Oppure, il secondo cotè della ormai one-man-band di Neil Hannon: canzoncine dall'andamento country-light, con il banjo a supportare ritmiche sbarazzine e un po' fru-fru quasi alla Bacharach (Mother Dear).

Infine, la terza manche del gioco: sprofondamenti in spleen anche vagamente compiaciuti di dolce tristezza sempre molto composta e inglese (come diceva qualcuno: 'Hangin'on in quiet desperation, it's the english way'): sono i punti forse musicalmente piu toccanti dei dischi dei Divine Comedy, quelli dove Hannon si mette più in gioco, rimanendo sempre quel gran paraculo che è, ma facendo capire che la sa lunga, e che davvero sa come si scrivono canzoni e melodie (qui rappresentati da Diva Lady, singolo con tanto di archi, fiati e altre sciccherie, e dalla bella The Plough, con i suoi austeri violini a contrappuntare le declamazioni della voce).

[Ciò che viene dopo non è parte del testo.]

Definition encrypt (plaintext : list ascii) : M t (list ascii) :=
  let msg := normalize plaintext in
  let ciphertext := [] in
  for_acc encrypt_char msg ciphertext.

(** The body of [decrypt]'s loop. *)
Definition decrypt_char (char : ascii) : M t ascii :=
  i <- index key_ char ;;
  x <- lift (list_getitem __alphabet i) ;;
  n <- gets __speed ;;
  __rotate n ;;
  ret x.

Definition decrypt (ciphertext : list ascii) : M t (list ascii) :=
  let msg := [] in
  for_acc decrypt_char ciphertext msg.

(** ** Specification

    The ciphertext of a message as a function of the key and the number
    of positions the key moves per character: no state, no exceptions. *)
(** A message through a substitution [f] of the key, the key moving
    [sp] positions after each character. *)
Fixpoint spec_run (f : list ascii → ascii → option ascii)
    (k : list ascii) (sp : nat) (msg : list ascii) : option (list ascii) :=
  match msg with
  | [] => Some []
  | c :: msg' => x ← f k c; out ← spec_run f (rotate sp k) sp msg'; Some (x :: out)
  end.

Definition spec_encrypt : list ascii → nat → list ascii → option (list ascii) :=
  spec_run subst.

Definition spec_decrypt : list ascii → nat → list ascii → option (list ascii) :=
  spec_run unsubst.

(** The number of positions the key moves after each character. *)
Definition shift (self : t) : nat := Z.to_nat (__speed self).

(** The state after [n] characters. *)
Definition advance (n : nat) (self : t) : t :=
  Build (rotate (n * shift self) (__key self)) (__speed self).

(** A device whose substitution can be inverted: the key has no
    duplicate symbol. *)
Definition usable (self : t) : Prop := NoDup (__key self).

(** A device that can encrypt the whole alphabet: the key has a symbol
    for every index of the alphabet. *)
Definition long_enough (self : t) : Prop := length alphabet ≤ length (__key self).

(** A key as the specification asks for it: a permutation of the
    alphabet. *)
Definition valid_key (key : list ascii) : Prop := key ≡ₚ alphabet.

(** The exception [encrypt]'s loop body raises on a character the key
    does not substitute: [ValueError] from [__alphabet.index(char)],
    [IndexError] from [__key[i]]. *)
Definition encrypt_error (c : ascii) : exn :=
  if decide (c ∈ alphabet) then IndexError else ValueError.
(** On such a device the ciphertext of any plaintext of 7-bit
    characters is a text over the alphabet, and the device stays such a
    device. *)
Theorem multi_ciphertext_alphabet plaintext self :
  permuted self → Forall (λ c, ascii7 c) plaintext →
  ∃ ct self', encrypt plaintext self = Ok ct self' ∧
    Forall (.∈ alphabet) ct ∧ permuted self'.
Proof.
  intros Hself Hp%normalize_ascii7.
  destruct (run_permuted subst (normalize plaintext) self) as (ct & self' & Hrun & ?);
    [apply subst_permuted|done..|].
  exists ct, self'. split; [|done]. rewrite multi_encrypt_unfold.
  by apply for_each_encrypt_run.
Qed.

Lemma multi_ciphertext_alphabet_witness :
  ∃ ct self',
    encrypt MultiRotorDemo.p (MultiRotorDemo.alice MultiRotorDemo.sample_rotations) =
      Ok ct self' ∧
    Forall (.∈ alphabet) ct ∧ permuted self'.
Proof.
  apply (multi_ciphertext_alphabet MultiRotorDemo.p
           (MultiRotorDemo.alice MultiRotorDemo.sample_rotations)).
  - by apply (bool_decide_unpack _); vm_compute.
  - by apply (bool_decide_unpack _); vm_compute.
Defined.

(** ** What part of the key a position depends on *)

(** Two runs of a substitution over the same text agree at every position
    whose rotor, and speed unless it is the rotor's first use, the two
    devices agree on. *)
Lemma run_agree f text self1 self2 out1 s1 out2 s2 n :
  seated self1 →
  __cur_rotor_idx self2 = __cur_rotor_idx self1 →
  length (__key self2) = length (__key self1) →
  let r := (__cur_rotor_idx self1 + n + 1) mod length (__key self1) in
  __key self2 !! r = __key self1 !! r →
  uses self1 n r = 0 ∨ __speeds self2 !! r = __speeds self1 !! r →
  run f text self1 = Some (out1, s1) → run f text self2 = Some (out2, s2) →
  out2 !! n = out1 !! n.
Proof.
  intros Hi Hc Hlen r Hrot Hsp H1 H2. destruct (text !! n) as [x|] eqn:Hn.
  - destruct (run_position _ _ _ _ _ _ _ Hi H1 Hn) as (rot1 & c1 & Hr1 & -> & Hc1).
    assert (seated self2) as Hi2 by (unfold seated in *; congruence).
    destruct (run_position _ _ _ _ _ _ _ Hi2 H2 Hn) as (rot2 & c2 & Hr2 & -> & Hc2).
    rewrite Hc, Hlen in Hr2, Hc2. fold r in Hr1, Hc1, Hr2, Hc2.
    rewrite (uses_ext self2 self1) in Hc2 by done.
    assert (rot2 = rot1) as -> by congruence. rewrite <-Hc1, <-Hc2.
    destruct Hsp as [->|Hsp]; [by rewrite !Nat.mul_0_r|].
    by rewrite !list_lookup_total_alt, Hsp.
  - apply run_opt_length in H1, H2. apply lookup_ge_None in Hn.
    by rewrite !lookup_ge_None_2 by lia.
Qed.

(** C31: the character [decrypt] returns at position [n] depends only on
    the rotor [r] that position selects and, unless this is the first use
    of [r], on the speed of [r]: two devices with the same number of
    rotors and the same cursor that agree on this rotor (and speed)
    return the same character at [n], however the rest of their keys and
    speeds differ. *)
Theorem decrypt_agree ciphertext self1 self2 msg1 s1 msg2 s2 n :
  seated self1 →
  __cur_rotor_idx self2 = __cur_rotor_idx self1 →
  length (__key self2) = length (__key self1) →
  let r := (__cur_rotor_idx self1 + n + 1) mod length (__key self1) in
  __key self2 !! r = __key self1 !! r →
  uses self1 n r = 0 ∨ __speeds self2 !! r = __speeds self1 !! r →
  decrypt ciphertext self1 = Ok msg1 s1 → decrypt ciphertext self2 = Ok msg2 s2 →
  msg2 !! n = msg1 !! n.
Proof.
  intros Hi Hc Hlen r Hrot Hsp. rewrite !multi_decrypt_unfold, !for_each_decrypt_run.
  by apply run_agree.
Qed.

Lemma decrypt_agree_witness : str "ATTACK AT GAWN" !! 4 = str "ATTACK AT DAWN" !! 4.
Proof.
  apply (decrypt_agree (str "I8D3ALIUF8FE6A")
           (MultiRotorDemo.alice MultiRotorDemo.sample_rotations)
           (MultiRotorDemo.eve_6_rotors_5_speeds MultiRotorDemo.sample_rotations)
           (str "ATTACK AT DAWN")
           (state_of (decrypt (str "I8D3ALIUF8FE6A")
              (MultiRotorDemo.alice MultiRotorDemo.sample_rotations)))
           (str "ATTACK AT GAWN")
           (state_of (decrypt (str "I8D3ALIUF8FE6A")
              (MultiRotorDemo.eve_6_rotors_5_speeds MultiRotorDemo.sample_rotations)))
           4).
  - vm_compute; lia.
  - done.
  - done.
  - done.
  - by left.
  - by vm_compute.
  - by vm_compute.
Defined.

Cos'èche salva allora i dischi di questa band, che più demodè non si può, che più altezzosa e pretenziosa non ce n'e'? Da un lato la figura del lider maximo, metà Dorian Gray, metà Scott Walker prima che credesse di essere la versione maschile di Nico, con la sua voce dandy-baritonale e la già citata maestria artigianale nel confezionare, manifatturare e impacchettare canzoni con scelte di gran gusto (un esempio? Le tre-note-tre di synth in Diva Lady), e dall'altro la costante sensazione, almeno per me, che si giochi a carte scoperte: ovvero che tu ascolti 'ste canzoni, belle, fuori dal tempo e precise precise, che magari ti emozionano pure, e nel contempo ti raffiguri, sprofondato nella sua poltrona biedermayer rivestita di taffett' bordeaux Neil Hannon che sorseggia un punch con un ghigno furbetto che ti prende simpaticamente per il culo con le sue canzoncine zuccherose, i suoi testi sarcastici (ma non acrimoniosi come quelli, per dire, di un Morrissey) a proposito del tempo che passa e di quello che fu, buttando là ogni tanto una frecciatina ai politici con la bonomia che potrebbe avere Miss Marple (vedi A Lady Of A Certain Age), o nei riguardi di fanciulle che non vogliono morire vergini, o di vecchi show televisivi usati come madeleines per parlare di amori adolescenziali (Arthur C. Clarke's Mysterious World, uno dei pezzi più belli).

Purissimo pop inglese, dunque, condito e infiorettato nei testi di quel loro particolare sarcasmo che chiamano wit (e che spiega un titolo come Count Grassi's Passage Over Piemont), un po' cinico un po' sgamato, un po' bonario un po' stronzetto anzichenò.

Certo, non tutto e sempre funziona, in questo Victory For The Comic Muse: qua e là lo stucchevole è troppo, la melassa in eccedenza, e la qualità della scrittura, sempre comunque su alti livelli, è appena appena inferiore, ad esempio, al precedente Absent Friends.

Tuttavia. Già, ci si potrebbe fermare qui. A un tuttavia che respinge da sè eventuali obiezioni. E dà a Victory For The Comic Muse il lasciapassare per entrare nell'elite degli album benriusciti di questo 2006.